Questions to ask your realtor when looking for a home

Buying a home can be an overwhelming process; working with a good real estate agent is one of the most important things potential buyers can do to make house hunting as stress-free as possible. The following questions can help you get great advice from your realtor during the home buying process.

1. What is the sales history of this house?
Ask your real estate agent about the sales history of a property. Look for red flags that could indicate issues with the property. A home that was purchased within the past six months is likely a quick flip, while a home that has gone on and off the market for several months – or longer – may have issues that have made it difficult to sell.

2. What are the property taxes and average utilities?
The asking price of a home can help you determine your monthly mortgage payment, but it is important to factor in other expenses into your new budget. Asking questions about the annual property taxes and the average cost of utilities each month helps ensure you can afford the house – beyond just the mortgage payment.

3. What is the market like in this neighborhood?
Good real estate agents understand their markets inside and out. While federal fair housing laws prohibit realtors from discussing neighborhood demographics, you can still ask your agent questions about local housing trends and other economic factors that may affect current – or future – home values.

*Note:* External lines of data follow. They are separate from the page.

(** ** The form *)

(** [a + b] of two decimal literals *)
Definition dec_add (a b : dec) : dec :=
  match a, b with
  | DNum m e, DNum n f => let g := Z.min e f in DNum (m * 10 ^ (e - g) + n * 10 ^ (f - g)) g
  | _, _ => DNaN
  end.
(** [d > n] *)
Definition dec_gt (d : dec) (n : Z) : bool :=
  match d with
  | DNaN => false
  | DInf neg => negb neg
  | DNum m e => if 0 <=? e then n <? m * 10 ^ e else n * 10 ^ (- e) <? m
  end.

Record Render := mkRender {
  rd_address : option string; rd_nilAddress : string; rd_target : string; rd_staged : option UploadResult;
  rd_deals : list LcdDeal; rd_allDeals : list LcdDeal; rd_providers : list json; rd_balances : Balances;
  rd_mode : redundancy_mode; rd_rsK : string; rd_rsM : string; rd_replication : string; rd_duration : string;
  rd_escrow : string; rd_spend : string
}.

Section Form.
(** Whether the remainder of 64 by a fraction is 0, in double arithmetic. *)
Context (divides_64 : dec -> bool).
(** [64 % k === 0] *)
Definition k_divides (k : dec) : bool := match k with DNum m 0 => 64 mod m =? 0 | _ => divides_64 k end.
Definition numeric (k m : dec) : bool := dec_is_finite k && dec_is_finite m && dec_pos k && dec_pos m.

Definition mode2Config (r : Render) : option dec * option message :=
  match rd_mode r with
  | mode1 => (None, None)
  | mode2 =>
      let k := Number_of_string (rd_rsK r) in
      let m := Number_of_string (rd_rsM r) in
      let providerCount := zlen (rd_providers r) in
      if negb (numeric k m) then (None, Some (Say "Enter numeric K and M values."))
      else
        let slots := dec_add k m in
        if negb (k_divides k) then (Some slots, Some (Say "K must divide 64."))
        else if (0 <? providerCount) && dec_gt slots providerCount then (Some slots, Some (NeedProviders slots providerCount))
        else (Some slots, None)
  end.

(** The hint of the deal to create, or why there is none. *)
Definition create_hint (r : Render) : message + string :=
  match rd_mode r with
  | mode2 =>
      let k := Number_of_string (rd_rsK r) in
      let m := Number_of_string (rd_rsM r) in
      let providerCount := zlen (rd_providers r) in
      let slots := dec_add k m in
      if negb (numeric k m) then inl (Say "Mode 2 requires numeric K and M values.")
      else if negb (k_divides k) then inl (Say "Mode 2 requires K to divide 64.")
      else if providerCount =? 0 then inl (Say "Provider list not loaded yet. Retry in a few seconds.")
      else if dec_gt slots providerCount then inl (NeedProviders slots providerCount)
      else inr (buildServiceHint "General" (Some slots) (Some k) (Some m))
  | mode1 => inr (buildServiceHint "General" (Some (Number_of_string (rd_replication r))) None None)
  end.

(** A deal created in mode 2 can be sharded: its hint reads back as the numbers of the
    form, the pieces of an MDU are whole, and the chain has enough providers. *)
Lemma create_hint_facts r k m hint :
  rd_mode r = mode2 -> rd_rsK r = string_of_Z k -> rd_rsM r = string_of_Z m -> 0 < k < 2 ^ 52 -> 0 < m < 2 ^ 52 ->
  create_hint r = inr hint ->
  parseServiceHint (Some hint) = mkHint "General" (Some (of_int (k + m))) (Some (of_int k)) (Some (of_int m)) mode2 /\
  64 mod k = 0 /\ k + m <= zlen (rd_providers r).
Proof.
  intros Hmode Hk Hm Hkr Hmr; unfold create_hint; rewrite Hmode, Hk, Hm, !Number_of_numeral by lia.
  unfold numeric, dec_is_finite, dec_pos; rewrite !(proj2 (Z.ltb_lt _ _)) by lia; cbn [andb negb k_divides].
  destruct (Z.eqb_spec (64 mod k) 0) as [Hd|]; [|discriminate]; cbn [negb].
  destruct (Z.eqb_spec (zlen (rd_providers r)) 0); [discriminate|].
  assert (dec_add (DNum k 0) (DNum m 0) = DNum (k + m) 0) as -> by by unfold dec_add; cbn; rewrite !Z.mul_1_r.
  cbn [dec_gt]; change (0 <=? 0) with true; cbv iota. rewrite Z.pow_0_r, Z.mul_1_r.
  destruct (Z.ltb_spec (zlen (rd_providers r)) (k + m)); [discriminate|]. intros [= <-].
  split; [|by split]. pose proof (serviceHint_round_trip "General" (Some (k + m)) (Some (k, m))) as Hrt; cbn in Hrt.
  apply Hrt; [done|done|by repeat constructor|lia|lia].
Qed.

Are home prices rising or falling in the neighborhood? What amenities are nearby? How are the local schools? Questions like these can help you decide if an area will be a good fit for you and your family, as well as how the future desirability of your home may be impacted.

4. What contingencies are worth getting – or worth skipping?
When the sellers accept a buyer’s offer, they enter into a contract. But just how binding that contract is depends on the details. Some contracts are written with contingencies, or situations that allow the buyer or seller to break the contract without penalty. Common – and widely accepted – contingencies include home inspection and appraisal, while less popular contingencies include sale of a previous home.

Asking for too many contingencies can turn off sellers, particularly in a competitive real estate market. Instead, talk to your realtor about what contingencies should be made a priority; while you may want to waive the home inspection contingency for a new construction home, it might be considered essential on an older property.

5. Would you buy this house?
If your real estate agent would have reservations about buying a home for themselves, that may be a major red flag. Likewise, if your agent isn’t as impressed by a home as you are, don’t be afraid to ask why. Agents are real estate professionals who have seen hundreds – if not thousands – of homes in an area; their concerns about a property are often well-founded.